■ EXERCISE INPUTS ■

----------

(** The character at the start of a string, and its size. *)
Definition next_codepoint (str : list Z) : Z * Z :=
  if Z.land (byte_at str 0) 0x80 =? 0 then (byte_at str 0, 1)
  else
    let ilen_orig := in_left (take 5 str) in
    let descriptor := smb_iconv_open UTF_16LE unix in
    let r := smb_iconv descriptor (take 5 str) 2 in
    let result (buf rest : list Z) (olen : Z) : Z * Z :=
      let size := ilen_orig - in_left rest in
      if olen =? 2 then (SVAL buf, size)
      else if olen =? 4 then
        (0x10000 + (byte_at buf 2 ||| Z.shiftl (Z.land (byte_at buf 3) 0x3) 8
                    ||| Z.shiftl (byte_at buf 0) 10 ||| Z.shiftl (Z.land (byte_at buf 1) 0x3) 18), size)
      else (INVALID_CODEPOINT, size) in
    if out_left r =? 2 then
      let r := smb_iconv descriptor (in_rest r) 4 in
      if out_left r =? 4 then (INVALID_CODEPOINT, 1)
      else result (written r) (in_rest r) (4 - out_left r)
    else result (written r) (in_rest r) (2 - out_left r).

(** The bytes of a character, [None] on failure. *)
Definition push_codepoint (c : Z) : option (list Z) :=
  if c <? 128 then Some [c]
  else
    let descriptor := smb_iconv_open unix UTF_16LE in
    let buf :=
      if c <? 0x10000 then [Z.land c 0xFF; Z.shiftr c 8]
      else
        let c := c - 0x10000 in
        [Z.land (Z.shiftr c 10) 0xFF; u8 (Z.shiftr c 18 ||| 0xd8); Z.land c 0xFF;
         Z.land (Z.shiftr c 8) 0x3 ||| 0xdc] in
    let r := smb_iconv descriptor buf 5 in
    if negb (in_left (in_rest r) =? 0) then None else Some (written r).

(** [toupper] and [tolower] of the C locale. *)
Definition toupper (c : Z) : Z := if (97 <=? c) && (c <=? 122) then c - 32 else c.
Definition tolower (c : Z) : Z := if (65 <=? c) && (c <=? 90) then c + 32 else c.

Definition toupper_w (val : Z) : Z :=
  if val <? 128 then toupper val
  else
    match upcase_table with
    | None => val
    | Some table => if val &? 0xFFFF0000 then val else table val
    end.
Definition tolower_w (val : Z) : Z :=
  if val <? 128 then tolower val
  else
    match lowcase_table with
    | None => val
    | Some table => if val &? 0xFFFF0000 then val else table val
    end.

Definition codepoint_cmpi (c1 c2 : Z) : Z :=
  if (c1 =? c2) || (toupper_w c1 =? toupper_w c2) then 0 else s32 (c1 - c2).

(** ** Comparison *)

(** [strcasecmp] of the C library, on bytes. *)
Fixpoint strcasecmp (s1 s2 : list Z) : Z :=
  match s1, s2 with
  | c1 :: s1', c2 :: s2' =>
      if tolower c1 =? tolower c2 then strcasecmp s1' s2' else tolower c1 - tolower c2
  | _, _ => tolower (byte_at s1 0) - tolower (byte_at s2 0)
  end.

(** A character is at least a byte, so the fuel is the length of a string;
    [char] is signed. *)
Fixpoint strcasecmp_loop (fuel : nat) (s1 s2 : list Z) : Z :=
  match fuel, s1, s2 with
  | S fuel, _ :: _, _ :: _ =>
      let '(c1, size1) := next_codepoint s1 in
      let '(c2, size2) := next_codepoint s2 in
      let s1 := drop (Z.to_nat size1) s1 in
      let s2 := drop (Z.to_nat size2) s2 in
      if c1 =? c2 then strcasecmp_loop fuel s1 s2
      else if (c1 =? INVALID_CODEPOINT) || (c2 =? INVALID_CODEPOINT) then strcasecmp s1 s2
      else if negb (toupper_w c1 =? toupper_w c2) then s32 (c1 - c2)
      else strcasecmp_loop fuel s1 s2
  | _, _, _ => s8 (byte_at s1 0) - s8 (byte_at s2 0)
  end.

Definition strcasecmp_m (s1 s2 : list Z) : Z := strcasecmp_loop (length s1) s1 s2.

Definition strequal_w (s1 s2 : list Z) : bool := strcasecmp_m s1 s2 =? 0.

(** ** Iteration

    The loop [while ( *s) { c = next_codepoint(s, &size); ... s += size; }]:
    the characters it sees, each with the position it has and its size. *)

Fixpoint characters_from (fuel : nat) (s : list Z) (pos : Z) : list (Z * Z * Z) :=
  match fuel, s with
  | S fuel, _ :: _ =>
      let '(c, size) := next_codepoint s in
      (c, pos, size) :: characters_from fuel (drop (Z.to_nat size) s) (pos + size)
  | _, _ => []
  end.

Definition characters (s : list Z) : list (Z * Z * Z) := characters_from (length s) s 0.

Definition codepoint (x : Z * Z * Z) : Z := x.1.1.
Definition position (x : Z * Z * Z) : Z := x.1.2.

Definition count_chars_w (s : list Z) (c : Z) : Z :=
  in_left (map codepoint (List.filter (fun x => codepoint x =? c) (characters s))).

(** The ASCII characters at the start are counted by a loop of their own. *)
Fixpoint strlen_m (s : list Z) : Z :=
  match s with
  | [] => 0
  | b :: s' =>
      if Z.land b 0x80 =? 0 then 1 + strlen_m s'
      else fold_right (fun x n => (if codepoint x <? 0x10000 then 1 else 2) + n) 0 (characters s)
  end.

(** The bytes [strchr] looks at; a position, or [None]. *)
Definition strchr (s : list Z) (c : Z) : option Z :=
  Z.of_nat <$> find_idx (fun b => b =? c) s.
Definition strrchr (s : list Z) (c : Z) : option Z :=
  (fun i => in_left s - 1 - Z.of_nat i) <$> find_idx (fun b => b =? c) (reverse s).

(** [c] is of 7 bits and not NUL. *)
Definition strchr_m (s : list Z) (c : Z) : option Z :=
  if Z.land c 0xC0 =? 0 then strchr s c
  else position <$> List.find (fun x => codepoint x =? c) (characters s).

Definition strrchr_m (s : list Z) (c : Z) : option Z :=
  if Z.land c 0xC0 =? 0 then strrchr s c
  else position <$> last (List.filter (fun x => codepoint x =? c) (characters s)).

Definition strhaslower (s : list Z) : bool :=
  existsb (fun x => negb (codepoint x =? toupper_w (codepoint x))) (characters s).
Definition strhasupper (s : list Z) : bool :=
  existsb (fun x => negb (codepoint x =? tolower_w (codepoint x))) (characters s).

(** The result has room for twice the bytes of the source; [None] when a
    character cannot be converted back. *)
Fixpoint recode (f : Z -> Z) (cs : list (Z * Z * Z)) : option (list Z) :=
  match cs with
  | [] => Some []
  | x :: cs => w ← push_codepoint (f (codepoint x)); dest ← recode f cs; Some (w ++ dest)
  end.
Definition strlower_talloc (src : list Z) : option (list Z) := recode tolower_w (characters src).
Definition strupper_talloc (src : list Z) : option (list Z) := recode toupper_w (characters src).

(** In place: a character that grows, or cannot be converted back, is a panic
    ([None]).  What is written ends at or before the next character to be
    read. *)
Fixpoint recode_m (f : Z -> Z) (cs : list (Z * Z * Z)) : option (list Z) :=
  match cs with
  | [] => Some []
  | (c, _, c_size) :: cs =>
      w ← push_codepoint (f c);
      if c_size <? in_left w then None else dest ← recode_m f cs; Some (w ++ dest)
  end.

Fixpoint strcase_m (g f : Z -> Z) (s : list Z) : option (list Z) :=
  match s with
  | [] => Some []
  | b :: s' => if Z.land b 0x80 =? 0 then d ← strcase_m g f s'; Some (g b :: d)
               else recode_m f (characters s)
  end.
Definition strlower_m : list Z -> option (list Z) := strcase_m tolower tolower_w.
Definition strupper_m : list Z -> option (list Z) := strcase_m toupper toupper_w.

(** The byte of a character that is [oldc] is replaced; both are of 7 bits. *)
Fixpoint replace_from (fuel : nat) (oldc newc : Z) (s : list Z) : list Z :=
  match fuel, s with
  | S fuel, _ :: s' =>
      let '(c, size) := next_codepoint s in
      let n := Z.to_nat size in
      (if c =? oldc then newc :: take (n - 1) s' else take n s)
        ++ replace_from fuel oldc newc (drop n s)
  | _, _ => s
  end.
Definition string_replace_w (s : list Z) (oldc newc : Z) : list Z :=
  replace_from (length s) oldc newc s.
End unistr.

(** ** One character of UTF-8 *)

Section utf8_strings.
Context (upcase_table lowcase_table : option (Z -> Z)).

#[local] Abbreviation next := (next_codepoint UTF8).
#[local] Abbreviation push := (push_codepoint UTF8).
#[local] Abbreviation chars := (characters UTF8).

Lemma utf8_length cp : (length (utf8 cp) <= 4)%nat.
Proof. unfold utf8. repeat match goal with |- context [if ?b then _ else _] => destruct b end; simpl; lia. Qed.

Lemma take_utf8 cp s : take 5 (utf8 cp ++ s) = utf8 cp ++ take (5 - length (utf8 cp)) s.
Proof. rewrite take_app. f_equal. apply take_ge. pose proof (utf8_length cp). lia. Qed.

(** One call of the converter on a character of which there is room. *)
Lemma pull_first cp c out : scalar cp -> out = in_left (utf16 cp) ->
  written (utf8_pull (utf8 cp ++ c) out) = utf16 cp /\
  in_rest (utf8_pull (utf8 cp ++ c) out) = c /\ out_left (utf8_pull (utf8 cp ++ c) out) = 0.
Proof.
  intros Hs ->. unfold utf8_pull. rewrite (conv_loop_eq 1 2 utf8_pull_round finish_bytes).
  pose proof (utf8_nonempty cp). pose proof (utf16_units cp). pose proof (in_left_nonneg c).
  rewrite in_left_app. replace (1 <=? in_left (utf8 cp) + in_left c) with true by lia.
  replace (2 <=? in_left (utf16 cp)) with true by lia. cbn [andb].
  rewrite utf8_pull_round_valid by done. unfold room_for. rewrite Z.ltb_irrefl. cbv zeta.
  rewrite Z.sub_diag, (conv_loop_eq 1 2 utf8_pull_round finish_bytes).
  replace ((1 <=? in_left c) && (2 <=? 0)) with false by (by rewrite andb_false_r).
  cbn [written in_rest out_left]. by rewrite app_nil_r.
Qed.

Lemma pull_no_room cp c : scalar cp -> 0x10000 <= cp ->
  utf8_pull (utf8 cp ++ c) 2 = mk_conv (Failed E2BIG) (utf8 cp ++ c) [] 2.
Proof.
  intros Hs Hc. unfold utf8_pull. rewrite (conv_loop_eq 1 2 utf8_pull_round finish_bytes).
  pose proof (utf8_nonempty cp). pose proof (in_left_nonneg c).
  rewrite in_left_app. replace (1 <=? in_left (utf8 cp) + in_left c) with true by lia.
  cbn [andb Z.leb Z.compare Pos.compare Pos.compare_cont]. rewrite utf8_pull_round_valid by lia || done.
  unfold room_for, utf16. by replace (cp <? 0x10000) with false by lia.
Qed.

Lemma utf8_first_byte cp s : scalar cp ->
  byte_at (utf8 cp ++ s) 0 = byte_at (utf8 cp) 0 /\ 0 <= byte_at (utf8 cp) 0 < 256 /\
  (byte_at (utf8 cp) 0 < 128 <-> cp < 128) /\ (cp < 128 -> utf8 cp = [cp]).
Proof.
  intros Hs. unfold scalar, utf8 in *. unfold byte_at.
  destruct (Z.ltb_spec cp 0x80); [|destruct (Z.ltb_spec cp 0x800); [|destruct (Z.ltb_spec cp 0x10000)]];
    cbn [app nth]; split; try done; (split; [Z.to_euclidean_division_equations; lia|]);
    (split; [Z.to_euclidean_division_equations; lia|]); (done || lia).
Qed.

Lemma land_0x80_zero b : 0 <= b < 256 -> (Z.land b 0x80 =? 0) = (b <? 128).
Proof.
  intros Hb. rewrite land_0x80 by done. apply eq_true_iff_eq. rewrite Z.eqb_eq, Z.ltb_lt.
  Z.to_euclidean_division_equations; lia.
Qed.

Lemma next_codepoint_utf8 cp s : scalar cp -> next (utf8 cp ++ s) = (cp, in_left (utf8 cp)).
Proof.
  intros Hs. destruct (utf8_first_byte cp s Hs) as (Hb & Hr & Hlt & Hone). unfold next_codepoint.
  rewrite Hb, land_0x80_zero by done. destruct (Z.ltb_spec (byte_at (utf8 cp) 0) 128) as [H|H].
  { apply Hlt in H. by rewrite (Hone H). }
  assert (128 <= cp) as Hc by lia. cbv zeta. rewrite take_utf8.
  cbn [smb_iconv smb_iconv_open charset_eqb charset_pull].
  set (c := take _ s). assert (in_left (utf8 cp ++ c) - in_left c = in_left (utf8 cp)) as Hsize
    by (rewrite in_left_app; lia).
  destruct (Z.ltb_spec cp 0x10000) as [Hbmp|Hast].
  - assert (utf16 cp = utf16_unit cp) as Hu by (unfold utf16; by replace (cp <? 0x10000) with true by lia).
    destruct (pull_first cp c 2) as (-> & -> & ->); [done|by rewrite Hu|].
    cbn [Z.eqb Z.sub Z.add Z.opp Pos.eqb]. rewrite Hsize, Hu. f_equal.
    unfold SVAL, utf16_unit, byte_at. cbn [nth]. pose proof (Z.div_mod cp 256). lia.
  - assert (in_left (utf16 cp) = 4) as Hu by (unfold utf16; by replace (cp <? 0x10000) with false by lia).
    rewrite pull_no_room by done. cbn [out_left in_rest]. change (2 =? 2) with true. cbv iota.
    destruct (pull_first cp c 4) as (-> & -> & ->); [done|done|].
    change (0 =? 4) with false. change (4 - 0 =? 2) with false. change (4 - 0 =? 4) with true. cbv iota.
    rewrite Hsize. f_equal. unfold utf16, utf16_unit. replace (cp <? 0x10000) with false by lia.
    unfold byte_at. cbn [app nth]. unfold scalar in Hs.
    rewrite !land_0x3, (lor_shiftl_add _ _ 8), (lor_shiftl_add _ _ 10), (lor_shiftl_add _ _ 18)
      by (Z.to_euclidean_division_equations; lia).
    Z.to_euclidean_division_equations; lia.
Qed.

----------

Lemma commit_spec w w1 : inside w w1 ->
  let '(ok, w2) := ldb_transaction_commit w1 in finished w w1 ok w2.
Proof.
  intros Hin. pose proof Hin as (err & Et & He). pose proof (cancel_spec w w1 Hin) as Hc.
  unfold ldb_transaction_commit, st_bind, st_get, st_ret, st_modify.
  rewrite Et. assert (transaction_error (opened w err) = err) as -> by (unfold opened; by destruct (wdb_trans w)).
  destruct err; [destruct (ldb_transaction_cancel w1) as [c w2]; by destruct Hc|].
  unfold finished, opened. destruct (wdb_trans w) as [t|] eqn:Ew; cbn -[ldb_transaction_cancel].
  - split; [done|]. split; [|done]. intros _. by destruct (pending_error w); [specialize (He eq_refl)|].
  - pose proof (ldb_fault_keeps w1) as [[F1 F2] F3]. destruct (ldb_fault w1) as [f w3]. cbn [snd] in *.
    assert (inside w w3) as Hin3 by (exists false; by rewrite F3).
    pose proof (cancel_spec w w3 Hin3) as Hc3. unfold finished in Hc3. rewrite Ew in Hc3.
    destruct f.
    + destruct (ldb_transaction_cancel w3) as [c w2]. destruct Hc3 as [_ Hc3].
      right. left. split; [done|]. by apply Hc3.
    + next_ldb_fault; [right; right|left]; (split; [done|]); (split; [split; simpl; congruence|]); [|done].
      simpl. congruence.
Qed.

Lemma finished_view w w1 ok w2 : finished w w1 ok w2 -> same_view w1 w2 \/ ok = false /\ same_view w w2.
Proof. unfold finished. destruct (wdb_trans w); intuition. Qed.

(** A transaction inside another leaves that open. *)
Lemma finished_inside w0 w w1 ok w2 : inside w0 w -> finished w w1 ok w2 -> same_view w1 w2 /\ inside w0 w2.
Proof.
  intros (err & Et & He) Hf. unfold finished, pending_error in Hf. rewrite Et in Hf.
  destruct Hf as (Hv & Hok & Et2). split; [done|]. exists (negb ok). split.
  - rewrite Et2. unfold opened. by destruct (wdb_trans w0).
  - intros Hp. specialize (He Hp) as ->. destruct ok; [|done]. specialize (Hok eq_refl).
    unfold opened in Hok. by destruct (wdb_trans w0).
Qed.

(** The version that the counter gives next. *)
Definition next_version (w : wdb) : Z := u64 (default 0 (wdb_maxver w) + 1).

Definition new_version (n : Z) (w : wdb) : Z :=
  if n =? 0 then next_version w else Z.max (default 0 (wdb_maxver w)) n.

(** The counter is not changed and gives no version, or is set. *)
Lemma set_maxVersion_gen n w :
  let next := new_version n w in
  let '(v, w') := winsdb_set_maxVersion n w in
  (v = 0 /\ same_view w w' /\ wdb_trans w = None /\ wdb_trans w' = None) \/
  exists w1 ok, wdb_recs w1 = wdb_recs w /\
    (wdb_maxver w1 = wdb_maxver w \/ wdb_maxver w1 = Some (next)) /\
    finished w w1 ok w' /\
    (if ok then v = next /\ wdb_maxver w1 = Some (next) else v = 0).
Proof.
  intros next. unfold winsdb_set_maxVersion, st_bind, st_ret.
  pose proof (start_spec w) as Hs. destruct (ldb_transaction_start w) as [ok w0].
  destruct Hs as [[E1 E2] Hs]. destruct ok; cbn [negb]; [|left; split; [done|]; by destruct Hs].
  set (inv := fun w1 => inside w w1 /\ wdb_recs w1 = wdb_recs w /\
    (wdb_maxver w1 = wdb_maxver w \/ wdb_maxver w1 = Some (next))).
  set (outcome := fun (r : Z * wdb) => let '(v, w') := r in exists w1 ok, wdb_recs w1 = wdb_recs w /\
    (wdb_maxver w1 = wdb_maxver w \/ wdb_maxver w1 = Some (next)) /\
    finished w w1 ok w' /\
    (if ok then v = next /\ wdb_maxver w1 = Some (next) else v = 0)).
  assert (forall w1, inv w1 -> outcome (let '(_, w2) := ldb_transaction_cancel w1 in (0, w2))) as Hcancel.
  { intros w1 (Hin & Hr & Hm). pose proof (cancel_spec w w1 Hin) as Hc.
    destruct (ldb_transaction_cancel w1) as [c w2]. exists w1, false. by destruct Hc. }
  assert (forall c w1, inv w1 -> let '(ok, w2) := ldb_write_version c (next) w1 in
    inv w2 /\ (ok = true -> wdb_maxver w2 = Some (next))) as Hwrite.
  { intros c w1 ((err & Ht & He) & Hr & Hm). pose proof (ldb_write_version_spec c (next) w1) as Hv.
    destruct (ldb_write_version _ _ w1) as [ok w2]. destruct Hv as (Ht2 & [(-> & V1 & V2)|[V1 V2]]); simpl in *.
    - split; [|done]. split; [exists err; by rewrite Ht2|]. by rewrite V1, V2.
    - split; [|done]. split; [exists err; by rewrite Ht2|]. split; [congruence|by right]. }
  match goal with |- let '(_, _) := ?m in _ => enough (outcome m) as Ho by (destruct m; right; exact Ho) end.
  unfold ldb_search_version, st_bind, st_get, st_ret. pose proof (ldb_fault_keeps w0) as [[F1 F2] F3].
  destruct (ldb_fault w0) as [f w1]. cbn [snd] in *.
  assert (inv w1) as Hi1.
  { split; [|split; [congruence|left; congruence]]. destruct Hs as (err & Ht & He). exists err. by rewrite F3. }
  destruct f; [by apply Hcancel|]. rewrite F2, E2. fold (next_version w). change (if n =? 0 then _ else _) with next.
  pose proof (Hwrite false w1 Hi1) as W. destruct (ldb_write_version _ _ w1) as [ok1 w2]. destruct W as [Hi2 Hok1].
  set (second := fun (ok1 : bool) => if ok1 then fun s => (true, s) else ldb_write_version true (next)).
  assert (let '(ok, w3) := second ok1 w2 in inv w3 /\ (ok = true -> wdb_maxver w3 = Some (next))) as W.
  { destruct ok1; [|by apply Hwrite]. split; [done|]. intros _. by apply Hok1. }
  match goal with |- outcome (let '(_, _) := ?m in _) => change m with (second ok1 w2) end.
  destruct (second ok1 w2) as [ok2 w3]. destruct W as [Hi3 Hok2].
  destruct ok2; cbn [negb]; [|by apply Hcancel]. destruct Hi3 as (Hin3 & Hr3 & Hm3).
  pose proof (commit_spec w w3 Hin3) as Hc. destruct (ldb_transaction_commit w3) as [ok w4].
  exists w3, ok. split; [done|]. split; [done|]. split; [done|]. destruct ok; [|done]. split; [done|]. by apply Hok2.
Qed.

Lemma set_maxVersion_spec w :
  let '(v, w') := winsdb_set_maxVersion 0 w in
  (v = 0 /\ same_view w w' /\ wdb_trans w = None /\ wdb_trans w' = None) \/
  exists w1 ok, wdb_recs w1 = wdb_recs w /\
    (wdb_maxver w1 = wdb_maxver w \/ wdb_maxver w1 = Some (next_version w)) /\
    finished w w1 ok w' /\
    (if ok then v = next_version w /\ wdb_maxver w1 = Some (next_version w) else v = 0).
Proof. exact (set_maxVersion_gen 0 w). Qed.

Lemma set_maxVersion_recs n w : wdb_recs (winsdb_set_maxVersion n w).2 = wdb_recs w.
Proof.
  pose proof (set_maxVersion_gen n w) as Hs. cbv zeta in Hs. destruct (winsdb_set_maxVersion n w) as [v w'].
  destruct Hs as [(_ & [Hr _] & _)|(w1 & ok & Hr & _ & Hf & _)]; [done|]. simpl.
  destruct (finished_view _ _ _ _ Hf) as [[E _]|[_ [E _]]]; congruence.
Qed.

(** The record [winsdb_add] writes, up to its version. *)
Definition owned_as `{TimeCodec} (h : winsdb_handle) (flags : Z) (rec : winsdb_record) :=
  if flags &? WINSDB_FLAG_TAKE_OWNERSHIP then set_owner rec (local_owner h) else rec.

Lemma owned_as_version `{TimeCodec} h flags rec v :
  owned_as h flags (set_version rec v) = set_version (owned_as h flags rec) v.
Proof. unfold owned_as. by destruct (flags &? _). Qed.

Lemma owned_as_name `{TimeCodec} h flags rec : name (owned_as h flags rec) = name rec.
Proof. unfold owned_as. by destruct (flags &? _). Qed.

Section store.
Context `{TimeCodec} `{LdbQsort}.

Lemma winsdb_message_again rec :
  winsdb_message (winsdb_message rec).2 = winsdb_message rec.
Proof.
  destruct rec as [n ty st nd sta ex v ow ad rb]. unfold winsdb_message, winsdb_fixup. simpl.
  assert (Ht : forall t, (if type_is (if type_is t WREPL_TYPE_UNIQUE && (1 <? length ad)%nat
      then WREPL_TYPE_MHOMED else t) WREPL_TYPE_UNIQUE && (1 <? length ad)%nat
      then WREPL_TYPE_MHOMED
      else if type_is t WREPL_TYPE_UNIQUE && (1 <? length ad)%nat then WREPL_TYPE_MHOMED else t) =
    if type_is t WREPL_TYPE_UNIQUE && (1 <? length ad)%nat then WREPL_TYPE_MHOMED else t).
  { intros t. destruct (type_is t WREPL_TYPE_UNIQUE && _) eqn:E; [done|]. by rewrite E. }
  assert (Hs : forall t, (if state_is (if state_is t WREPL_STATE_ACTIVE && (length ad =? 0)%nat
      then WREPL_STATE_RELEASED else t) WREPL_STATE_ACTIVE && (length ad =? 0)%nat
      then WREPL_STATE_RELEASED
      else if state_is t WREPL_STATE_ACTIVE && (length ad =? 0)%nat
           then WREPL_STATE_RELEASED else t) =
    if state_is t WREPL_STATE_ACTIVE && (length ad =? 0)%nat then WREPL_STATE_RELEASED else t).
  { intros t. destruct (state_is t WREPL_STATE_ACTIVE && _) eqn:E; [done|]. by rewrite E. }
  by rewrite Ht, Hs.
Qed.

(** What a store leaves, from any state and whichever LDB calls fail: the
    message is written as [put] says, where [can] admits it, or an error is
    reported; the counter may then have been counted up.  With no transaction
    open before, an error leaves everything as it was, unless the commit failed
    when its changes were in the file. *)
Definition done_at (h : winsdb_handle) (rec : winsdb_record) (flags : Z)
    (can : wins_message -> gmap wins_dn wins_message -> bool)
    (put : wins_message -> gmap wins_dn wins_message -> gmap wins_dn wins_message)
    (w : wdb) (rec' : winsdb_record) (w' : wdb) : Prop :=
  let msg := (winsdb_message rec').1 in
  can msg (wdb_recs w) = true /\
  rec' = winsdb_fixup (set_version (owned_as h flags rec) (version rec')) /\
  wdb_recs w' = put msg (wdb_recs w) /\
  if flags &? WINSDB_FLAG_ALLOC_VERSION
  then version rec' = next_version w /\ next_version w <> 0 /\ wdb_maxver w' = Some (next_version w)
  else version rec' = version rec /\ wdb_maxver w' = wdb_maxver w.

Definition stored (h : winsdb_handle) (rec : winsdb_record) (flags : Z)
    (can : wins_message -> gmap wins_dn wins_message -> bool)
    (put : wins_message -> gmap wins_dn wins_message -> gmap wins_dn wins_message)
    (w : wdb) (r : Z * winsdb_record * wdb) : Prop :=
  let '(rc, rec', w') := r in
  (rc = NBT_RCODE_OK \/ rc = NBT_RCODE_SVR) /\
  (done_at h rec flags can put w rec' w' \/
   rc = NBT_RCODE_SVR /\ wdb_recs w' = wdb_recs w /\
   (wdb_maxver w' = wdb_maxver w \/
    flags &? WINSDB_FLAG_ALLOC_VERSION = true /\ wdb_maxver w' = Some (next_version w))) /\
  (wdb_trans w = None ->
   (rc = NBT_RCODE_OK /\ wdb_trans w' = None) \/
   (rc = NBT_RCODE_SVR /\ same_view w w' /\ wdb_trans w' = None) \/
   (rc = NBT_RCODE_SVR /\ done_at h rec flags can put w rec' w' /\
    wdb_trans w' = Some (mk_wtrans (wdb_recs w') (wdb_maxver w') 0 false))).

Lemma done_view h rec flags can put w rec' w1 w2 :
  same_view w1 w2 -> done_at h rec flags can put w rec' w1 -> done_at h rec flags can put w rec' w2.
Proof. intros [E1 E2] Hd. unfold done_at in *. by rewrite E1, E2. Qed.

----------

■ WHAT IS EXPECTED ■
Wherever the word "SVAL" turns up in a line of the entries above, copy that line.

■ RESULT FOR THIS EXERCISE ■
      if olen =? 2 then (SVAL buf, size)
    unfold SVAL, utf16_unit, byte_at. cbn [nth]. pose proof (Z.div_mod cp 256). lia.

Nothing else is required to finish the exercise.